Be Ready For Anything
You probably won’t experience a true orthodontic emergency because they’re rare.
But, since they do happen from time to time, our Ann Arbor patients should know how to handle them.
Here to Help
The following orthodontic emergencies and their treatments are listed in the order from least severe to most severe.
Only the most severe emergencies require immediate attention by Dr. Li.
This isn’t an emergency, but it can be uncomfortable or embarrassing. It’s easily fixed with a piece of dental floss.
Try tying a small knot in the middle of the floss to help remove the food or use an interproximal brush or toothpick to dislodge food caught between your teeth and your braces.
Tiny rubber bands or small, fine wires, known as ligatures, hold the wire to the bracket. If a rubber ligature comes off, you may be able to put it back in place using sterile tweezers. If a wire ligature comes loose, remove it with sterile tweezers.
If your wire ligature is sticking out into the lip but is not loose, you can bend it back down with a Q-tip or pencil eraser so it doesn’t irritate your lip. Of course, when one ligature pops off or breaks, others may follow.
Be sure to examine all your ligatures. Missing or broken ligatures should be brought to the attention of Dr. Li. If a rubber or wire ligature is lost, tell Dr. Li so he can advise whether you should be seen.
It is normal to have soreness in your mouth, especially 1-3 days after your orthodontic visit.

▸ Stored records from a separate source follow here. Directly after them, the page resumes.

Lemma reader_control_runs cfg c w x k : running cfg c w ->
  exists a c' w', reader_control cfg c w x k = (a, c', w') /\ ctl_err a = None /\ ctl_maxFeed a = 0 /\
    running cfg c' w'.
Proof.
  intros (Hw & Hd & Hc). unfold reader_control. destruct (next_sample c) as [s c0] eqn:Hs.
  assert (Hw0 : wanted (rc_isBody cfg) (rd_deliver c0) (rd_samples c0) /\ (rc_isBody cfg = true -> sm_ctxDone s = false)).
  { unfold next_sample in Hs. unfold wanted in *. destruct (rd_samples c) as [|s0 [|s1 l]] eqn:E; simplify_eq; rewrite ?E.
    - by split.
    - split; [done|]. intros Hb. destruct (Hw Hb) as [_ [H _]%Forall_cons_iff]. done.
    - split; intros Hb; destruct (Hw Hb) as [? [? ?]%Forall_cons_iff]; done. }
  destruct Hw0 as [Hw0 Hs0].
  destruct (rc_isBody cfg) eqn:Eb.
  - destruct (Hw0 eq_refl) as [Hdel Hall]. rewrite Hdel, (Hs0 eq_refl). cbn [andb]. rewrite Hdel. cbn [negb andb].
    pose proof (progress_control_runs cfg (sm_now s) c0 x k) as Hp.
    pose proof (progress_control_fields cfg (sm_now s) c0 x k) as Hf.
    destruct (progress_control _ _ _ _ _) as [a c']. destruct Hp as (P1 & P2 & P3), Hf as (F1 & _ & _).
    do 3 eexists. split; [reflexivity|]. unfold running. rewrite Eb, F1, P3. by split_and!.
  - set (cw := if _ && _ then _ else _).
    assert (E : sk_data (snd cw) = [] /\ sk_committed (snd cw) = false) by (unfold cw; by destruct (_ && _)).
    destruct cw as [c1 w1]. destruct E as [E1 E2]. rewrite andb_false_r.
    pose proof (progress_control_runs cfg (sm_now s) c1 x k) as Hp.
    destruct (progress_control _ _ _ _ _) as [a c']. destruct Hp as (P1 & P2 & P3).
    do 3 eexists. split; [reflexivity|]. unfold running. rewrite Eb. by split_and!.
Qed.

(** ** Properties *)

Section Properties.
Context (decodeFn : bytes -> YState -> yenc_result).
#[local] Instance sink_feeder : byteFeeder NNTPResponse sink := NNTPResponse_feeder sink_write decodeFn.
(* ===== verification/PipelineSys.v ===== *)
(** What the goroutines of a connection share, what each of their operations does
    to it, and the steps of the two programs of Pipeline.v against it.

    [react] gives the state after an operation with an answer, or nothing when the
    operation cannot end that way now: an operation none of whose answers are
    possible blocks.  Callers, the server, the network and the clock are the choice
    of answers; the steps [env] are what callers do on their own: cancel the
    connection or a request, and take a response. *)
From S2P Require Import Prelude Errors CircuitBreaker Reader Evidence Prog Dispatch Stats Pipeline.

(** ** State *)

(** [Request.RespCh], with room for one response. *)
Inductive respchan := ChOpen (v : option Response) | ChClosed (v : option Response).

(** [Request.postReadyCh], with room for one message. *)
Inductive readychan := RNil | REmpty | RFull (e : error).

(** A request in memory. *)
Record creq := mkCreq {
  cr_req : Request;
  cr_hasBody : bool;
  cr_ch : respchan;
  cr_ready : readychan
}.

#[export] Instance eta_creq : Eta creq := fun c => mkCreq (cr_req c) (cr_hasBody c) (cr_ch c) (cr_ready c).

(** The shared state.  The fields from [sh_taken] on are a record of what
    happened: the requests received, the probes made, the commands written and
    queued in order, whether a queued request was failed, how many responses were
    read and whether each ended cleanly, and which request got which response, with
    whether nothing had gone wrong by the time it left the queue. *)
Record shared := mkShared {
  sh_heap : rid -> creq;
  sh_inflight : nat;
  sh_body : nat;
  sh_bg : nat;
  sh_freed : bool;
  sh_pending : list rid;
  sh_cancelled : bool;
  sh_closed : bool;
  sh_done : bool;
  sh_locked : bool;
  sh_panicked : bool;
  sh_stats : option providerStats;
  sh_taken : list rid;
  sh_probes : list rid;
  sh_wire : list rid;
  sh_pushed : list rid;
  sh_failed : bool;
  sh_read : nat;
  sh_aligned : bool;
  sh_sound : bool;
  sh_matched : list (rid * nat * bool)
}.

#[export] Instance eta_shared : Eta shared := fun s =>
  mkShared (sh_heap s) (sh_inflight s) (sh_body s) (sh_bg s) (sh_freed s) (sh_pending s) (sh_cancelled s)
    (sh_closed s) (sh_done s) (sh_locked s) (sh_panicked s) (sh_stats s) (sh_taken s) (sh_probes s)
    (sh_wire s) (sh_pushed s) (sh_failed s) (sh_read s) (sh_aligned s) (sh_sound s) (sh_matched s).

Definition upd (h : rid -> creq) (r : rid) (f : creq -> creq) : rid -> creq :=
  fun x => if decide (x = r) then f (h x) else h x.

Definition on_req (r : rid) (f : Request -> Request) (s : shared) : shared :=
  s <| sh_heap := upd (sh_heap s) r (fun c => c <| cr_req ::= f |>) |>.
Definition set_ch (r : rid) (ch : respchan) (s : shared) : shared :=
  s <| sh_heap := upd (sh_heap s) r (fun c => c <| cr_ch := ch |>) |>.
Definition set_ready (r : rid) (x : readychan) (s : shared) : shared :=
  s <| sh_heap := upd (sh_heap s) r (fun c => c <| cr_ready := x |>) |>.

Definition req_of (s : shared) (r : rid) : Request := cr_req (sh_heap s r).
Definition ch_of (s : shared) (r : rid) : respchan := cr_ch (sh_heap s r).
Definition ready_of (s : shared) (r : rid) : readychan := cr_ready (sh_heap s r).

(** ** Operations *)

Definition guard_if (b : bool) (s : shared) : option shared := if b then Some s else None.

(** One more, within the capacity; one less, when there is one. *)
Definition inc (n cap : nat) : option nat := if (n <? cap)%nat then Some (S n) else None.
Definition dec (n : nat) : option nat := match n with O => None | S n => Some n end.

Definition is_prio (l : lane) : bool := match l with HotPrio | Prio => true | _ => false end.

Definition unknown (r : rid) (s : shared) : bool := negb (existsb (Nat.eqb r) (sh_taken s ++ sh_probes s)).

(** A request arrives on a channel: each one once, those with priority on the
    priority channels ([tryGroup]). *)
Definition receive (l : lane) (r : rid) (s : shared) : option shared :=
  guard_if (unknown r s && implb (is_prio l) (rq_Priority (req_of s r))) (s <| sh_taken := sh_taken s ++ [r] |>).

Definition sel_alt (a : sel) : alt :=
  match a with
  | SRecv l _ => ALane l
  | SCtx => ACtx
  | SIdle => AIdle
  | SKeepalive => AKeepalive
  | SFreed => AFreed
  end.

#[export] Instance alt_eq_dec : EqDecision alt.
Proof. solve_decision. Defined.

Definition react_select (alts : list alt) (a : sel) (s : shared) : option shared :=
  if negb (bool_decide (sel_alt a ∈ alts)) then None
  else match a with
       | SRecv l (Some r) => receive l r s
       | SRecv _ None | SIdle | SKeepalive => Some s
       | SCtx => guard_if (sh_cancelled s) s
       | SFreed => guard_if (sh_freed s) (s <| sh_freed := false |>)
       end.

(** The head of the queue. *)
Definition pop (a : option rid) (s : shared) : option shared :=
  match a, sh_pending s with
  | Some r, p :: rest => guard_if (Nat.eqb r p) (s <| sh_pending := rest |>)
  | _, _ => None
  end.

(** [failRequest] on the channel: an error response where there is room, then the
    channel is closed; nothing where it was closed. *)
Definition fail_ch (e : error) (ch : respchan) : respchan :=
  match ch with
  | ChOpen None => ChClosed (Some (errResponse e))
  | ChOpen v => ChClosed v
  | ChClosed v => ChClosed v
  end.

Definition close_ch (ch : respchan) : respchan :=
  match ch with ChOpen v => ChClosed v | ChClosed v => ChClosed v end.

Definition new_probe (payload : bytes) : creq := mkCreq (newRequest payload false) false (ChOpen None) RNil.

Section React.
Context (cfg : conn_cfg).

Definition react (q : cquery) : cans q -> shared -> option shared :=
  match q return cans q -> shared -> option shared with
  | QCancelled => fun a s => guard_if (Bool.eqb a (sh_cancelled s)) s
  | QCancel => fun _ s => Some (s <| sh_cancelled := true |>)
  | QCloseConn => fun _ s => Some (s <| sh_closed := true |>)
  | QCloseDone => fun _ s => Some (s <| sh_done := true |>)
  | QHasBody r => fun a s => guard_if (Bool.eqb a (cr_hasBody (sh_heap s r))) s
  | QInflight => fun a s =>
      if (a : bool) then option_map (fun n => s <| sh_inflight := n |>) (inc (sh_inflight s) (cc_inflight cfg))
      else guard_if (sh_cancelled s) s
  | QInflightDrain => fun a s =>
      if (a : bool) then option_map (fun n => s <| sh_inflight := n |>) (inc (sh_inflight s) (cc_inflight cfg))
      else Some s
  | QInflightRecv => fun _ s => option_map (fun n => s <| sh_inflight := n |>) (dec (sh_inflight s))
  | QInflightTryRecv => fun _ s => Some (s <| sh_inflight ::= Nat.pred |>)
  | QBody r => fun a s =>
      match a with
      | BodyGot => option_map (fun n => s <| sh_body := n |>) (inc (sh_body s) (cc_body cfg))
      | BodyReqDone => Some s
      | BodyCtxDone => guard_if (sh_cancelled s) s
      end
  | QBodyRecv => fun _ s => option_map (fun n => s <| sh_body := n |>) (dec (sh_body s))
  | QBgTry => fun a s =>
      if (a : bool) then option_map (fun n => s <| sh_bg := n |>) (inc (sh_bg s) (cc_background cfg))
      else guard_if (negb (sh_bg s <? cc_background cfg)%nat) s
  | QBgRecv => fun _ s => option_map (fun n => s <| sh_bg := n |>) (dec (sh_bg s))
  | QBgFull => fun a s => guard_if (Bool.eqb a (Nat.eqb (sh_bg s) (cc_background cfg))) s
  | QFreed => fun _ s => Some (s <| sh_freed := true |>)
  | QSetHeldBody r => fun _ s => Some (on_req r (fun x => x <| rq_heldBody := true |>) s)
  | QSetHeldBg r b => fun _ s => Some (on_req r (fun x => x <| rq_heldBackgroundStat := b |>) s)
  | QSetHeldPipeline r b => fun _ s => Some (on_req r (fun x => x <| rq_heldPipeline := b |>) s)
  | QSetWritten r now => fun _ s => Some (on_req r (fun x => x <| rq_writtenAt := now |>) s)
  | QSetHead r now => fun _ s =>
      Some (on_req r (fun x => x <| rq_responseHeadAt := now |>
                                 <| rq_attemptState ::= fun t =>
                                      if decide (t = attemptPending) then attemptResponseHead else t |>) s)
  | QPoll l => fun a s =>
      match a with
      | Some (Some r) => receive l r s
      | _ => Some s
      end
  | QSelect alts => react_select alts
  | QNewKeepalive payload => fun k s =>
      guard_if (unknown k s)
        (s <| sh_probes := sh_probes s ++ [k] |> <| sh_heap := upd (sh_heap s) k (fun _ => new_probe payload) |>)
  | QKeepaliveResp k => fun a s =>
      match a, ch_of s k with
      | None, _ => guard_if (sh_cancelled s) s
      | Some _, ChOpen (Some _) => Some (set_ch k (ChOpen None) s)
      | Some _, ChClosed (Some _) => Some (set_ch k (ChClosed None) s)
      | Some _, ChClosed None => Some s
      | Some _, ChOpen None => None
      end
  | QWrite r => fun a s => Some (if is_nil a then s <| sh_wire := sh_wire s ++ [r] |> else s)
  | QMakeReady r => fun _ s => Some (set_ready r REmpty s)
  | QReady r => fun a s =>
      match a, ready_of s r with
      | ReadyMsg _, RFull _ => Some (set_ready r REmpty s)
      | ReadyMsg _, _ => None
      | ReadyCtx, _ => guard_if (sh_cancelled s) s
      end
  | QHasReady r => fun a s => guard_if (Bool.eqb a (match ready_of s r with RNil => false | _ => true end)) s
  | QReadySend r e => fun _ s =>
      match ready_of s r with REmpty => Some (set_ready r (RFull e) s) | _ => None end
  | QPush r => fun _ s =>
      guard_if (length (sh_pending s) <? cc_inflight cfg)%nat
        (s <| sh_pending := sh_pending s ++ [r] |> <| sh_pushed := sh_pushed s ++ [r] |>)
  | QPop => fun a s =>
      match a with
      | None => guard_if (match sh_pending s with [] => true | _ => false end) s
      | Some _ => option_map (fun s => s <| sh_failed := true |>) (pop a s)
      end
  | QPopWait => fun a s =>
      match a with
      | None => guard_if (sh_cancelled s) s
      | Some _ => option_map (fun s => s <| sh_sound := sh_aligned s && negb (sh_failed s) |>) (pop a s)
      end
  | QFailLock => fun _ s => guard_if (negb (sh_locked s)) (s <| sh_locked := true |>)
  | QFailUnlock => fun _ s => Some (s <| sh_locked := false |>)
  | QFail r e => fun _ s => Some (set_ch r (fail_ch e (ch_of s r)) s)
  | QDeliver r resp => fun _ s =>
      Some (match ch_of s r with
            | ChOpen None => set_ch r (ChOpen (Some resp)) s
            | ChOpen (Some _) => s
            | ChClosed _ => s <| sh_panicked := true |>
            end)
  | QClose r => fun _ s => Some (set_ch r (close_ch (ch_of s r)) s)
  | QStats f => fun _ s => Some (s <| sh_stats ::= option_map f |>)
  | QFeed r deliver => fun a s =>
      guard_if (negb (fd_deliver a) || deliver)
        (if is_nil (fd_err a)
         then s <| sh_matched := sh_matched s ++ [(r, sh_read s, sh_sound s)] |> <| sh_read ::= S |>
         else s <| sh_aligned := false |>)
  | QFeedPost _ deliver => fun a s =>
      guard_if (negb (fd_deliver a) || deliver)
        (if is_nil (fd_err a) then s else s <| sh_aligned := false |>)
  | QGet _ | QReqErr _ | QCtxErr | QDeadline _ | QFlush | QBuffered | QSetWriteDeadline _ | QCopyBody _ | QDiscardBody _ | QNow =>
      fun _ s => Some s
  end.
End React.

(** ** Steps *)

(** The answers that are read from memory. *)
Definition observes (q : cquery) : cans q -> shared -> Prop :=
  match q return cans q -> shared -> Prop with
  | QGet r => fun a s => a = req_of s r
  | QReqErr r => fun a s => a = rq_ctxErr (req_of s r)
  | _ => fun _ _ => True
  end.

(** What callers and their writers do. *)
Inductive env : shared -> shared -> Prop :=
| env_cancel s : env s (s <| sh_cancelled := true |>)
| env_request s r t d e :
    env s (on_req r (fun x => x <| rq_attemptState := t |> <| rq_decodedCommitted := d |> <| rq_ctxErr := e |>) s)
| env_receive s r :
    env s (set_ch r (match ch_of s r with ChOpen _ => ChOpen None | ChClosed _ => ChClosed None end) s).

(** The connection at work: the memory and what is left of the two programs. *)
Record sys := mkSys { y_shared : shared; y_run : cprog unit; y_reader : cprog unit }.

(** One of the programs gets an answer. *)
Inductive pstep (cfg : conn_cfg) : shared -> cprog unit -> shared -> cprog unit -> Prop :=
| pstep_ask s q k a s' : observes q a s -> react cfg q a s = Some s' -> pstep cfg s (Ask q k) s' (k a).

Inductive sstep (cfg : conn_cfg) : sys -> sys -> Prop :=
| step_run s w rd s' w' : pstep cfg s w s' w' -> sstep cfg (mkSys s w rd) (mkSys s' w' rd)
| step_reader s w rd s' rd' : pstep cfg s rd s' rd' -> sstep cfg (mkSys s w rd) (mkSys s' w rd')
| step_env s s' w rd : env s s' -> sstep cfg (mkSys s w rd) (mkSys s' w rd).

(** A request nobody has worked on. *)
Definition pristine (c : creq) : Prop :=
  cr_ch c = ChOpen None /\ cr_ready c = RNil /\
  rq_heldBody (cr_req c) = false /\ rq_heldBackgroundStat (cr_req c) = false.

(** The connection as [runConnSlot] starts it. *)
Definition opening (h : rid -> creq) (stats : option providerStats) (taken : list rid) : shared :=
  mkShared h 0 0 0 false [] false false false false false stats taken [] [] [] false 0 true false [].

Inductive reachable (cfg : conn_cfg) (fuel : nat) (first second : option rid) : sys -> Prop :=
| reach_init h stats :
    (forall r, pristine (h r)) ->
    NoDup (option_list first ++ option_list second) ->
    reachable cfg fuel first second
      (mkSys (opening h stats (option_list first ++ option_list second))
         (Run cfg fuel first second) (reader cfg fuel))
| reach_step y y' : reachable cfg fuel first second y -> sstep cfg y y' -> reachable cfg fuel first second y'.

Taking over-the-counter pain medicines and rinsing your mouth with warm salt water can usually help. You can also place a rolled wax ball over the offending spots to ease the discomfort.
This discomfort is very normal and only for a short time.
Try eating soft foods and rinse the mouth with warm saltwater.
Patients who are previously prone to mouth sores may find that braces exacerbate sores on their cheeks, lips or tongue. This is not an emergency, but may be very uncomfortable for patients.
Apply a small amount of topical anesthetic (such as Orabase or Ora-Gel) directly to the ulcerated surface using a cotton swab to help temporarily relieve the pain, and reapply as needed.
Sometimes new braces can irritate your mouth, especially when you're eating. A small amount of non-medicinal relief wax makes an excellent buffer between the metal and your mouth.
Simply pinch off a small piece and roll it into a ball the size of a small pea. Flatten the ball and place it completely over the area of the braces causing irritation.
Then, you can eat more comfortably. If you accidentally swallow the wax, it’s not a problem. The wax is harmless.
Occasionally, the end of a wire will work itself out of place and irritate your mouth. If you notice the wire is poking, first try to use a pencil eraser to push the poking wire down.
Additionally, you can also cover the spot with wax. Call us to schedule a repair appointment or wait until your next appointment, depending on your level of discomfort.
If extremely bothersome, and you can't see Dr. Li anytime soon, you may, as a last resort, clip the wire.
Reduce the possibility of swallowing the snipped piece of wire by using folded tissue or gauze around the area.
Use a pair of sharp clippers and snip off the protruding wire. Relief wax may still be necessary to provide comfort to the irritated area.
If your braces come loose in any way, call Dr. Li to determine the next steps.
Brackets are the parts of braces attached to teeth with a special adhesive. They’re generally positioned in the center of each tooth. The bracket can be knocked off if you've eaten one of those hard or crunchy foods you are instructed to avoid, or if the mouth is struck while at play.
We encourage all patients, especially those with braces, to wear a protective mouthguard while playing sports.
If you notice a loose bracket or band and it is still attached to the wire, just place wax on it for stability. If it is detached from the wire, bring it in a ziplock bag to your next appointment.
Call us to schedule a repair appointment if your next appointment is more than a month away or if it still causes unbearable irritation.
If the bracket is off-center, the adhesive may have failed. In this instance, it’s best to notify Dr. Li immediately, who will determine the course of action.
Put the bracket back in place and use sterile tweezers to slide the bracket along the wire until it is between two teeth.
Try to put the loose wire back into place using a pair of tweezers or needle-nosed pliers. Further secure the loose wire with wax. You can wait till your next appointment or call us to schedule a repair appointment if it keeps irritating you.
This is rare, but when it does happen, it can be alarming. It’s important to stay calm.
If you're coughing excessively or having difficulty breathing, you may have inhaled the piece into your airways or lungs.
If you can see the piece, you may carefully attempt to remove it.
DO NOT try if you could cause harm.
If appropriate under the circumstances, examine your braces for problems that may result from the missing piece, such as looseness or irritation, and treat as specified above.
Call Dr. Li immediately if you can’t see the piece and believe you may have inhaled it.